# surf rods in MB



## Big Worm (Mar 29, 2005)

Is there a tackle shop that carries a nice selection of surf rods in town here anywhere? Or somewhere close to town?


----------



## sheepsheadman (Sep 15, 2005)

*surfrods*

Hey bigworm,the best shop in town is tackle depot,off 17 bus.close to surfside beach


----------



## Big Worm (Mar 29, 2005)

Have to figure out exactly where that is.


----------



## b3butner (Oct 1, 2003)

It's close to the state park. Got campers and motorcycles too.


----------



## LiteTackleChamp (Jul 29, 2005)

http://www.tackledepo.net/

heres the website
also bass pro had some decent setups, i got a penn captiva set up for around 90 bucks, im happy with is so far


----------



## Big Worm (Mar 29, 2005)

I have surf rods from basspro, but I am looking for a particular rod for my 525 mag, and I would like to hold it in my hand before I buy it. Bad thing is I have a bunch of bass pro points on my basspro card too  just have to buy another OM with another PENN 6500


----------



## kingfish (Feb 28, 2004)

Worm 

I got a half dozen you can choose from,
Conoflex Gambit 2-4
Penn extreme II 2-4
Daiwa Sealine X 3-5
Custom 1418 3-6 probably keep this one
Tica 12 4-8
Tica 11' 3" spinning haven't tried
Predator 1-3


----------



## bobbysue517 (Mar 25, 2004)

I was planning on getting a mag 525 next week. where is a good place to get one. Bass Pro had it for $149. Is there anywhere cheaper. Also how about the upgrade? I see everyone talking about it on the board but not sure what it is. Been surf fishing for over 25 years but have always used spinning reels and never thought to use anything else.


----------



## Big Worm (Mar 29, 2005)

Damn Kingfish your my hero  

I like the looks of more than one of those. But the tica 12 sounds like the one I been looking for.
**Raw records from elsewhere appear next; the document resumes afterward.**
(* ===== verification/MiotProps.v ===== *)
(** * The miot thread: theorems

    What a time round the loop of the thread does to its connections. *)
From S2P Require Import Prelude Errors Utf8 Types V5Packet Framing Queues Threads Config SortedVec BTree Socket Miot.
Local Open Scope Z_scope.

(** ** What the thread keeps *)

(** A stream that the thread does not survive: after whole packets comes one with a
    reserved type or QoS, or with a field longer than the packet. *)
Definition breaks (so : Socket) : Prop :=
  ∃ datas data rest, socket_stream so = concat datas ++ data ++ rest ∧ (reserved data ∨ short data).

Definition token_of (e : rstring * Socket) : nat := so_token e.2.

Record wf_loop (l : MiotLoop) : Prop := {
  wf_conns : bt_wf str_cmp (conns l);
  wf_sockets : Forall (λ e, wf_socket e.2) (conns l);
  wf_tokens : NoDup (token_of <$> conns l);
  wf_token : Forall (λ e, FIRST_TOKEN ≤ token_of e < next_token l)%nat (conns l);
  wf_next : (FIRST_TOKEN ≤ next_token l)%nat;
  wf_shard : ch_open (mi_shard l) = true;
}.

(** The queues of a new connection. *)
Definition wf_args (args : AddConnectionArgs) : Prop :=
  is_bytes (rd_bytes (tcp_rd (ac_conn args)))
  ∧ (length (ch_items (tx (ac_upstream args))) ≤ ch_size (tx (ac_upstream args)))%nat
  ∧ Forall wf_Packet (ch_items (rx (ac_downstream args))).

Definition wf_request (req : MiotRequest * bool) : Prop :=
  req.2 = true ∧ match req.1 with AddConnection args => wf_args args | _ => True end.

Lemma new_socket_wf config args token : wf_args args → wf_socket (new_socket config args token).
Proof.
  intros (Hb & Hf & Hp). split; [|split; [exact Hf|split]].
  - intros w. split; [split; [constructor|done]|exact Hb].
  - exists (ac_max_packet_size args). intros w. exists [], (wr_sent (tcp_wr (ac_conn args))). by cbn.
  - by split.
Qed.

(** ** Lemmas *)

(** Dropping entries keeps the invariant. *)
Lemma wf_loop_sublist l cs sh :
  wf_loop l → cs.*1 `sublist_of` (conns l).*1 → token_of <$> cs `sublist_of` token_of <$> conns l →
  Forall (λ e, wf_socket e.2) cs → ch_open sh = true →
  wf_loop (MkMiotLoop (next_token l) cs sh).
Proof.
  intros [Hw Hs Ht Hr Hn Hsh] Hk Htk Hso Ho. split; cbn [conns next_token mi_shard].
  - unfold bt_wf in *. by eapply sorted_by_sublist.
  - done.
  - by eapply sublist_NoDup.
  - rewrite Forall_forall in Hr |- *. intros e He. apply (list_elem_of_fmap_2 token_of) in He.
    eapply elem_of_sublist in He; [|exact Htk]. apply list_elem_of_fmap in He as (e' & -> & He'). by apply Hr.
  - done.
  - done.
Qed.

Lemma wf_remove l id : wf_loop l → wf_loop (MkMiotLoop (next_token l) (bt_remove str_cmp id (conns l)) (mi_shard l)).
Proof.
  intros Hl. pose proof (bt_remove_sublist str_cmp id (conns l)) as Hs.
  apply wf_loop_sublist; try done; [by apply fmap_sublist..| |apply Hl].
  apply bt_remove_entries, Hl.
Qed.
Kingfish one more question for you. I have a abu 6500 but it has the levelwind and thumb rest on it. Is it easy to take off? I have it on one of my boat rods but I am thinking of putting it on a surf slinger.


----------



## Big Worm (Mar 29, 2005)

BobbySue

I went to basspro looking for the mag and they did not have it, did you see it in the shop? You can get the reel already magged from hatteras outfitters for 170.00 or somesuch. I have not been surf fishing for 25 years but I have always thrown spinning as well. I have tossed some of my friends abu 7000's and such and have really liked them and done well with them. Just figured maybe I would try and get one setup for casting, see what I can do with it. From what I read on here and all the other boards the 525 is the one to go with. Been going back and forth between that and the slosh 30.
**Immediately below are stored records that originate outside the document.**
(* ===== verification/Flush.v ===== *)
(** * The flusher (src/src/broker/flush.rs)

    The thread that gets the connections whose session has ended: it writes what the
    session has left in its queue, and a DISCONNECT.  The event counters of the
    thread are left out, but for what it has written. *)
From S2P Require Import Prelude Errors Utf8 Types V5Header V5Session V5Packet Framing Queues Threads Config SortedVec BTree Socket Miot.
Local Open Scope Z_scope.

(** What the session does to its queue while a connection is flushed, a step for each
    turn of the loop: the packets it sends, and whether it is gone then. *)
Abbreviation session_step := (list Packet * bool)%type.

Definition session_sends (a : session_step) (sink : Sink) : Sink :=
  let r := miot_rx sink in
  let ch := MkChannel (ch_items (rx r) ++ a.1) (ch_size (rx r)) (ch_open (rx r) && negb a.2) in
  sink <| miot_rx := MkRx (batch_size r) ch |>.

Section flush.
Context `{sys : System}.

(** The loop of [handle_flush_connection], as long as there are steps; with the status
    of the last flush. *)
Fixpoint flush_connection_loop (steps : list session_step) (config : Config) (timeout : Z)
    (stats : SockStats) (e : wt_env) : Result (wt_env * QueuePkt * SockStats) :=
  match steps with
  | [] => NoFuel
  | a :: steps =>
      let sink := session_sends a (we_sink e) in
      '(status, r) ← try_recvs (miot_rx sink);
      let '(vals, status) := take_values status in
      let e := set_sink (sink <| miot_rx := r |> <| wt_packets := wt_packets sink ++ vals |>) e in
      '(e, flushed, sock_stats) ← flush_packets flush config e;
      let stats := SockStats_update stats sock_stats in
      let ends := match status with Q_Disconnected _ => true | _ => false end in
      match flushed with
      | Q_Ok _ =>
          if ends then Ok (e, flushed, stats) else flush_connection_loop steps config timeout stats e
      | Q_Block _ =>
          let '(now, ck) := now (we_clock e) in
          let e := MkWtEnv (we_sink e) (we_conn e) ck in
          if (timeout <? now) || ends then Ok (e, flushed, stats)
          else flush_connection_loop steps config timeout stats e
      | Q_Disconnected _ => Ok (e, flushed, stats)
      end
  end.

(** The answers of [timeout < Instant::now()] from now on. *)
Definition late_answers (n : nat) (timeout : Z) (ck : clock) : list bool :=
  (λ i, timeout <? ck_time ck (ck_reads ck + i)%nat) <$> seq 0 n.

(** What becomes of a connection: the status of the last flush and what has been
    written then, and the connection behind a DISCONNECT that could be sent. *)
Record flushed := MkFlushed {
  fl_stats : SockStats;
  fl_status : QueuePkt;
  fl_env : wt_env;
  fl_disconnect : option writer;
}.

Definition disconnect_code (conn_err : option Error) : Result DisconnReasonCode :=
  match conn_err with
  | Some err => res_unwrap (DisconnReasonCode_try_from (ReasonCode_as_u8 (Error_code err)))
  | None => Ok DRC_NormalDisconnect
  end.

(** [handle_flush_connection], with at most so many looks at the clock while it tries to
    send the DISCONNECT ([NoFuel]: it is still trying then) *)
Definition flush_connection_for (looks : nat) (config : Config) (socket : Socket) (conn_err : option Error)
    (steps : list session_step) (w : world) : Result flushed :=
  let max_size := mqtt_max_packet_size config in
  let '(t, ck) := now (w_clock w) in
  _ ← opt_unwrap (peer_addr (so_conn socket));
  let timeout := t + from_secs (sock_mqtt_flush_timeout config) in
  '(e, status, stats) ← flush_connection_loop steps config timeout SockStats_default
                          (wt_env_of socket (MkWorld ck (w_woken w)));
  code ← disconnect_code conn_err;
  match send_disconnect code (we_conn e) (late_answers looks timeout (we_clock e)) max_size with
  | Ok conn => Ok (MkFlushed stats status e (Some conn))
  | Err _ => Ok (MkFlushed stats status e None)
  | Panic => Panic
  | NoFuel => NoFuel
  end.

(** As many looks as there are events to come: if it is trying still, then it does so for
    ever ([flush_connection_ends]). *)
Definition flush_connection (config : Config) (socket : Socket) : option Error → list session_step → world → Result flushed :=
  flush_connection_for (S (length (wr_events (tcp_wr (so_conn socket))))) config socket.

(** ** The loop of the thread *)

Inductive FlushRequest : Type :=
| FlushConnection (socket : Socket) (err : option Error)
| CloseFlusher.

(** [RunLoop] and [FinState]: what has been written, and the connections that have been
    flushed, latest last. *)
Record FlushLoop := MkFlushLoop { n_pkts : Z; n_bytes : Z; flushed_conns : list flushed }.

Inductive FlushInner : Type :=
| FI_Init
| FI_Handle
| FI_Tx
| FI_Main (l : FlushLoop)
| FI_Close (l : FlushLoop).

(** [handle_close] *)
Definition handle_close_flusher (f : FlushInner) : Result FlushInner :=
  match f with
  | FI_Main l => Ok (FI_Close l)
  | FI_Close l => Ok (FI_Close l)
  | _ => Panic
  end.

(** What happens around the thread while it flushes its [n]th connection. *)
Context (config : Config) (around : nat → list session_step * world).

(** [incr_n_flush_conns] and [incr_stats] around [handle_flush_connection]. *)
Definition handle_flush_request (socket : Socket) (err : option Error) (f : FlushInner) : Result FlushInner :=
  match f with
  | FI_Main l =>
      let '(steps, w) := around (length (flushed_conns l)) in
      fl ← flush_connection config socket err steps w;
      Ok (FI_Main (MkFlushLoop (n_pkts l + items (fl_stats fl)) (n_bytes l + stat_bytes (fl_stats fl))
                     (flushed_conns l ++ [fl])))
  | _ => Panic
  end.

(** The inner loop of [main_loop]: whether the thread is to end.  A request behind a
    close is dropped. *)
Fixpoint flush_requests (reqs : list (FlushRequest * bool)) (f : FlushInner) : Result (bool * FlushInner) :=
  match reqs with
  | [] => Ok (false, f)
  | (FlushConnection socket err, true) :: reqs =>
      f ← handle_flush_request socket err f;
      flush_requests reqs f
  | (CloseFlusher, true) :: _ =>
      f ← handle_close_flusher f;
      Ok (true, f)
  | (_, false) :: _ => Panic
  end.

(** One time round [main_loop]: the thread waits ([None]), goes on, or ends. *)
Definition flusher_round (rx : channel (FlushRequest * bool)) (f : FlushInner)
    : Result (option (channel (FlushRequest * bool) * FlushInner + FlushInner)) :=
  r ← get_requests CONTROL_CHAN_SIZE rx;
  match r with
  | None => Ok None
  | Some (status, rx) =>
      let '(reqs, status) := take_values status in
      '(exit, f) ← flush_requests reqs f;
      if exit || match status with Q_Disconnected _ => true | _ => false end
      then f ← handle_close_flusher f; Ok (Some (inr f))
      else Ok (Some (inl (rx, f)))
  end.
End flush.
Pretty sure I am going with the Penn 525 mag with a 12' rod.


----------



## bobbysue517 (Mar 25, 2004)

I was in Atlanta last week and they had it in the Bass Pro there. The MB store doesn't have it. I would like to find somewhere local that has it. I hate waiting for the big brown truck.


----------



## kingfish (Feb 28, 2004)

Worm,

You can try either or both of the ticas, if you like one or both your choice $60 conventional or $70 for the new spinning. Give em back if you don't like em. Threw the conv. over grass only, first sportcast event 594 feet. I usually fish the lighter stuff for pompano around here. I'm going to Morehead to fish FLW Sat. so get with me before then if you want..............Kingfish


----------



## kingfish (Feb 28, 2004)

Worm, 
Just fish the abu like it is, for a while, you may like it that way, and then you can soup it up later, all things in due time.....,,Kingfish


----------



## macadoo (Aug 3, 2005)

bobbysue517 said:


> I was in Atlanta last week and they had it in the Bass Pro there. The MB store doesn't have it. I would like to find somewhere local that has it. I hate waiting for the big brown truck.
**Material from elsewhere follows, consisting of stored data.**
(* ===== verification/Session.v ===== *)
(** * Sessions (src/src/broker/session.rs)

    [SessionState] and what a session does on its own: back-logs towards the miot
    thread, packet identifiers, acknowledgements, topic aliases, duplicates.  What
    it does with its shard is in Shard, the theorems are in SessionProps. *)
From S2P Require Import Prelude Errors Utf8 Types V5Header V5PubAck V5ConnAck V5Connect V5Publish V5Subscribe V5Packet Queues Config SortedVec BTree Message Subscription.
Local Open Scope Z_scope.

Abbreviation PktTx := (QueueTx Packet).
Abbreviation PktRx := (QueueRx Packet).

(** ** State *)

Record Active := MkActive {
  sa_config : Config;
  sa_keep_alive : KeepAlive;
  sa_connect : Connect;
  miot_tx : PktTx;
  session_rx : PktRx;
  topic_aliases : btree Z rstring;
  subscriptions : btree rstring Subscription;
  inp_qos12 : list Z;
  qos0_back_log : list Message;
  out_acks : list Message;
  qos12_unacks : btree Z Message;
  next_packet_id : Z;
  out_seqno : Z;
  back_log : btree Z Message;
}.
#[export] Instance Active_eta : Eta Active :=
  λ a, MkActive (sa_config a) (sa_keep_alive a) (sa_connect a) (miot_tx a) (session_rx a)
    (topic_aliases a) (subscriptions a) (inp_qos12 a) (qos0_back_log a) (out_acks a)
    (qos12_unacks a) (next_packet_id a) (out_seqno a) (back_log a).

Inductive SessionState : Type :=
| SS_Active (a : Active)
| SS_Reconnect (topic_aliases : btree Z rstring) (subscriptions : btree rstring Subscription)
    (inp_qos12 : list Z) (next_packet_id out_seqno : Z)
| SS_Replica (config : Config) (out_seqno : Z) (back_log : btree Z Message).

Record Session := MkSession {
  client_id : rstring;
  sess_shard_id : Z;
  sess_config : Config;
  state : SessionState;
}.
#[export] Instance Session_eta : Eta Session :=
  λ s, MkSession (client_id s) (sess_shard_id s) (sess_config s) (state s).

(** [match self { SessionState::Active { .. } => .., ss => unreachable!() }] *)
Definition active (st : SessionState) : Result Active :=
  match st with SS_Active a => Ok a | _ => Panic end.

(** ** Operations of SessionState *)

(** Sends what the queue takes; the rest of the messages is in the status. *)
Definition flush_to_miot (mtx : PktTx) (msgs : list Message) : Result (QueueMsg * PktTx) :=
  pkts ← mapM_out to_v5_packet msgs;
  let '(status, mtx) := try_sends pkts mtx in
  let '(pkts, status) := take_values status in
  status ← QueueStatus_map status (drop (length msgs - length pkts) msgs);
  Ok (status, mtx).

Definition incr_out_seqno (msg : Message) (st : SessionState) : Result (Message * SessionState) :=
  a ← active st;
  let seqno := out_seqno a in
  let a := a <| out_seqno := Z.min (seqno + 1) (2 ^ 64 - 1) |> in
  Ok (match msg with
      | Msg_Routed shard client inp _ publish ack => Msg_Routed shard client inp seqno publish ack
      | msg => msg
      end, SS_Active a).

Definition out_qos0 (msgs : list Message) (st : SessionState) : Result (QueueMsg * SessionState) :=
  a ← active st;
  let m := Z.of_nat (length (qos0_back_log a)) in
  let n := mqtt_pkt_batch_size (sa_config a) * 4 in
  if n <? m then Ok (Q_Disconnected [], st)
  else
    msgs ← mapM_out (into_packet None) msgs;
    '(status, mtx) ← flush_to_miot (miot_tx a) (qos0_back_log a ++ msgs);
    let '(rest, status) := take_values status in
    Ok (status, SS_Active ((a : Active) <| miot_tx := mtx |> <| qos0_back_log := rest |>)).

(** The three loops of [out_qos_active]: new messages get packet identifiers (a u16
    that wraps around) and go to the back-log; a batch is taken from its front, and
    recorded as not acknowledged. *)
Fixpoint assign_ids (msgs : list Message) (a : Active) : Result Active :=
  match msgs with
  | [] => Ok a
  | msg :: msgs =>
      let packet_id := next_packet_id a in
      let a := a <| next_packet_id := (packet_id + 1) `mod` 65536 |> in
      msg ← into_packet (Some packet_id) msg;
      seqno ← to_out_seqno msg;
      assign_ids msgs (a <| back_log := bt_insert Z.compare seqno msg (back_log a) |>)
  end.

Fixpoint pop_batch (max : Z) (msgs : list Message) (back_log : btree Z Message)
    : list Message * btree Z Message :=
  if len msgs <? max then
    match back_log with
    | (_, msg) :: back_log => pop_batch max (msgs ++ [msg]) back_log
    | [] => (msgs, [])
    end
  else (msgs, back_log).

Definition book_unack (unacks : btree Z Message) (msg : Message) : Result (btree Z Message) :=
  packet_id ← to_packet_id msg;
  Ok (bt_insert Z.compare packet_id msg unacks).

(** The messages the queue did not take go back. *)
Definition put_back (a : Active) (msg : Message) : Result Active :=
  packet_id ← to_packet_id msg;
  seqno ← to_out_seqno msg;
  Ok (a <| back_log := bt_insert Z.compare seqno msg (back_log a) |>
        <| qos12_unacks := bt_remove Z.compare packet_id (qos12_unacks a) |>).

Definition out_qos_active (msgs : list Message) (st : SessionState)
    : Result (QueueMsg * SessionState) :=
  a ← active st;
  let m := Z.of_nat (length (back_log a)) in
  let n := mqtt_pkt_batch_size (sa_config a) * 4 in
  if n <? m then Ok (Q_Disconnected [], st)
  else if mqtt_receive_maximum (sa_config a) <=? Z.of_nat (length (qos12_unacks a))
  then Ok (Q_Block [], st)
  else
    a ← assign_ids msgs a;
    let '(msgs, rest_log) := pop_batch (mqtt_pkt_batch_size (sa_config a)) [] (back_log a) in
    unacks ← foldM book_unack (qos12_unacks a) msgs;
    '(status, mtx) ← flush_to_miot (miot_tx a) msgs;
    let '(rest, status) := take_values status in
    a ← foldM put_back ((a : Active) <| back_log := rest_log |> <| qos12_unacks := unacks |>
                          <| miot_tx := mtx |>) rest;
    Ok (status, SS_Active a).

(** It asks for the state [Active], which a replica never is in. *)
Definition out_qos_replica (msgs : list Message) (st : SessionState)
    : Result (QueueMsg * SessionState) :=
  a ← active st;
  bl ← foldM (λ bl msg,
    msg ← into_packet None msg;
    seqno ← to_out_seqno msg;
    Ok (bt_insert Z.compare seqno msg bl)) (back_log a) msgs;
  Ok (Q_Ok [], SS_Active ((a : Active) <| back_log := bl |>)).

Definition out_qos (msgs : list Message) (st : SessionState) : Result (QueueMsg * SessionState) :=
  match st with
  | SS_Active _ => out_qos_active msgs st
  | SS_Replica _ _ _ => out_qos_replica msgs st
  | _ => Panic
  end.

Definition out_acks_extend (msgs : list Message) (st : SessionState) : Result SessionState :=
  a ← active st;
  Ok (SS_Active ((a : Active) <| out_acks := out_acks a ++ msgs |>)).

Definition out_acks_publish (packet_id : Z) (st : SessionState) : Result SessionState :=
  a ← active st;
  Ok (SS_Active ((a : Active) <| out_acks := out_acks a ++ [new_pub_ack (Pub_new_pub_ack packet_id)] |>)).

Definition search_id (packet_id : Z) (ids : list Z) : Result (bool * nat) :=
  binary_search_by (λ id, Ok (Z.compare id packet_id)) ids.

(** The loop over the acknowledgements: it looks for PUBLISH packets. *)
Definition release_id (ids : list Z) (ack : Message) : Result (list Z) :=
  match ack with
  | Msg_ClientAck (Pkt_Publish publish) =>
      match publish_packet_id publish with
      | Some packet_id =>
          '(found, off) ← search_id packet_id ids;
          if found : bool then '(_, ids) ← vec_remove off ids; Ok ids else Ok ids
      | None => Ok ids
      end
  | Msg_ClientAck _ => Ok ids
  | _ => Panic
  end.

Definition out_acks_flush (st : SessionState) : Result (QueueMsg * SessionState) :=
  a ← active st;
  ids ← foldM release_id (inp_qos12 a) (out_acks a);
  '(status, mtx) ← flush_to_miot (miot_tx a) (out_acks a);
  let '(rest, status) := take_values status in
  Ok (status, SS_Active ((a : Active) <| inp_qos12 := ids |> <| miot_tx := mtx |> <| out_acks := rest |>)).

Definition commit_acks (out_seqnos : list Z) (st : SessionState) : Result SessionState :=
  match st with
  | SS_Active _ => Ok st
  | SS_Replica config seqno back_log =>
      Ok (SS_Replica config seqno
        (foldl (λ back_log seqno, bt_remove Z.compare seqno back_log) back_log out_seqnos))
  | _ => Panic
  end.

Definition state_publish_topic_name (publ : Publish) (st : SessionState) : Result (rstring * SessionState) :=
  a ← active st;
  let topic_name := publish_topic_name publ in
  let server_alias_max := config_topic_alias_max (sa_config a) in
  match Publish_topic_alias publ with
  | Some alias =>
      match server_alias_max with
      | None => err EK_ProtocolError RC_TopicAliasInvalid
      | Some max =>
          if max <? alias then err EK_ProtocolError RC_TopicAliasInvalid
          else if (0 <? length topic_name)%nat then
            Ok (topic_name,
              SS_Active ((a : Active) <| topic_aliases := bt_insert Z.compare alias topic_name (topic_aliases a) |>))
          else
            match bt_get Z.compare alias (topic_aliases a) with
            | Some topic_name => Ok (topic_name, st)
            | None => err EK_ProtocolError RC_TopicAliasInvalid
            end
      end
  | None =>
      if (length topic_name =? 0)%nat then err EK_ProtocolError RC_TopicNameInvalid
      else Ok (topic_name, st)
  end.

Definition is_duplicate (publish : Publish) (st : SessionState) : Result bool :=
  a ← active st;
  match publish_qos publish with
  | QoS_AtMostOnce => Ok false
  | QoS_AtLeastOnce | QoS_ExactlyOnce =>
      if publish_duplicate publish then Ok (negb (mqtt_ignore_duplicate (sa_config a)))
      else
        packet_id ← opt_unwrap (publish_packet_id publish);
        '(found, _) ← search_id packet_id (inp_qos12 a);
        Ok found
  end.

Definition book_qos (publish : Publish) (st : SessionState) : Result SessionState :=
  a ← active st;
  match publish_qos publish with
  | QoS_AtMostOnce => Ok st
  | QoS_AtLeastOnce | QoS_ExactlyOnce =>
      packet_id ← opt_unwrap (publish_packet_id publish);
      '(found, off) ← search_id packet_id (inp_qos12 a);
      if found : bool then Ok st
      else
        ids ← vec_insert off packet_id (inp_qos12 a);
        Ok (SS_Active ((a : Active) <| inp_qos12 := ids |>))
  end.

(** ** The operations of Session *)

Definition Session_new (client_id : rstring) (shard_id : Z) (miot_tx : PktTx) (session_rx : PktRx)
    (config : Config) (pkt : Connect) (now : Z) : Session :=
  MkSession client_id shard_id config
    (SS_Active (MkActive config (KeepAlive_new pkt config now) pkt miot_tx session_rx
       [] [] [] [] [] [] 1 1 [])).

(** [success_ack] *)
Definition success_ack (pkt : Connect) (s : Session) : Result ConnAck :=
  a ← active (state s);
  let config := sess_config s in
  let sei := match mqtt_session_expiry_interval config, Connect_session_expiry_interval pkt with
             | Some _, Some two => Some two
             | Some one, None => Some one
             | None, Some two => Some two
             | None, None => None
             end in
  qos ← res_unwrap (QoS_try_from (mqtt_maximum_qos config));
  let props := MkConnAckProperties sei (Some (mqtt_receive_maximum config)) (Some qos)
    (Some (mqtt_retain_available config)) (Some (mqtt_max_packet_size config)) None
    (config_topic_alias_max config) None (Some true) (Some true) None None None None None None [] in
  let props := if (length (cpl_client_id (connect_payload pkt)) =? 0)%nat
               then props <| cap_assigned_client_identifier := Some (client_id s) |> else props in
  let props := match keep_alive (sa_keep_alive a) with
               | Some secs => props <| cap_server_keep_alive := Some secs |>
               | None => props
               end in
  Ok (ConnAck_new_success (Some props)).

(** [incr_out_seqno], [out_qos0] and the others pass the call on to the state. *)
Definition on_state {A} (f : SessionState → Result (A * SessionState)) (s : Session)
    : Result (A * Session) :=
  '(res, st) ← f (state s);
  Ok (res, MkSession (client_id s) (sess_shard_id s) (sess_config s) st).

Definition Session_out_acks_flush (s : Session) : Result (QueueStatus Packet * Session) :=
  '(status, s) ← on_state out_acks_flush s;
  status ← QueueStatus_map status (@nil Packet);
  Ok (status, s).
Bobysue517, Up here in Charlotte, will be down next Fri night. Can check and see if Bass pro here may have if you Like. Going there for lunch today.


----------



## Big Worm (Mar 29, 2005)

I know digitaldagger has it for 149.00 and they do not charge shipping and they ship 2 day express.

I know what you mean about waiting for the big brown truck though.


----------



## fishloser (Jul 18, 2002)

Big Worm said:


> I know digitaldagger has it for 149.00 and they do not charge shipping and they ship 2 day express.
> 
> I know what you mean about waiting for the big brown truck though.


The Big Brown Truck, thats Santa's sleigh isn't it?


----------



## Big Worm (Mar 29, 2005)

Kingfish,

I know you got tons to do, so I will just meet up with you after your tourney.

Good luck, and tight lines!


----------



## bobbysue517 (Mar 25, 2004)

I appreciate it Macadoo but i think i might get it from HO with the upgrade already set up. My birthday next week so i can spend a little extra.


----------



## b3butner (Oct 1, 2003)

bobbysue517 said:


> I was planning on getting a mag 525 next week. where is a good place to get one. Bass Pro had it for $149. Is there anywhere cheaper. Also how about the upgrade? I see everyone talking about it on the board but not sure what it is. Been surf fishing for over 25 years but have always used spinning reels and never thought to use anything else.


Bobbysue517,
I have bought from digitaldagger, jamestackle and harleerod with great success. The 525 is a great reel. I have 3 of them. If you buy one buy it already magged. that would be a 525mag. The upgrade H/O offers is simply a larger magnet holder with what amounts to 6 magnets rather than 4. I use them and they do help control the reel.They are a snap to install. A 525 is easy to get spinning to fast. 
As for a rod I have used from a 9' to a 12' 6". I have several Ticas. I like them and they are inexpensive. I have Tsunamis and they are great. They are actually my pick for a middle of the road rod. Tackle Depo carries a good selection of these. Get set up and go fish. All this shopping makes me dizzy.


----------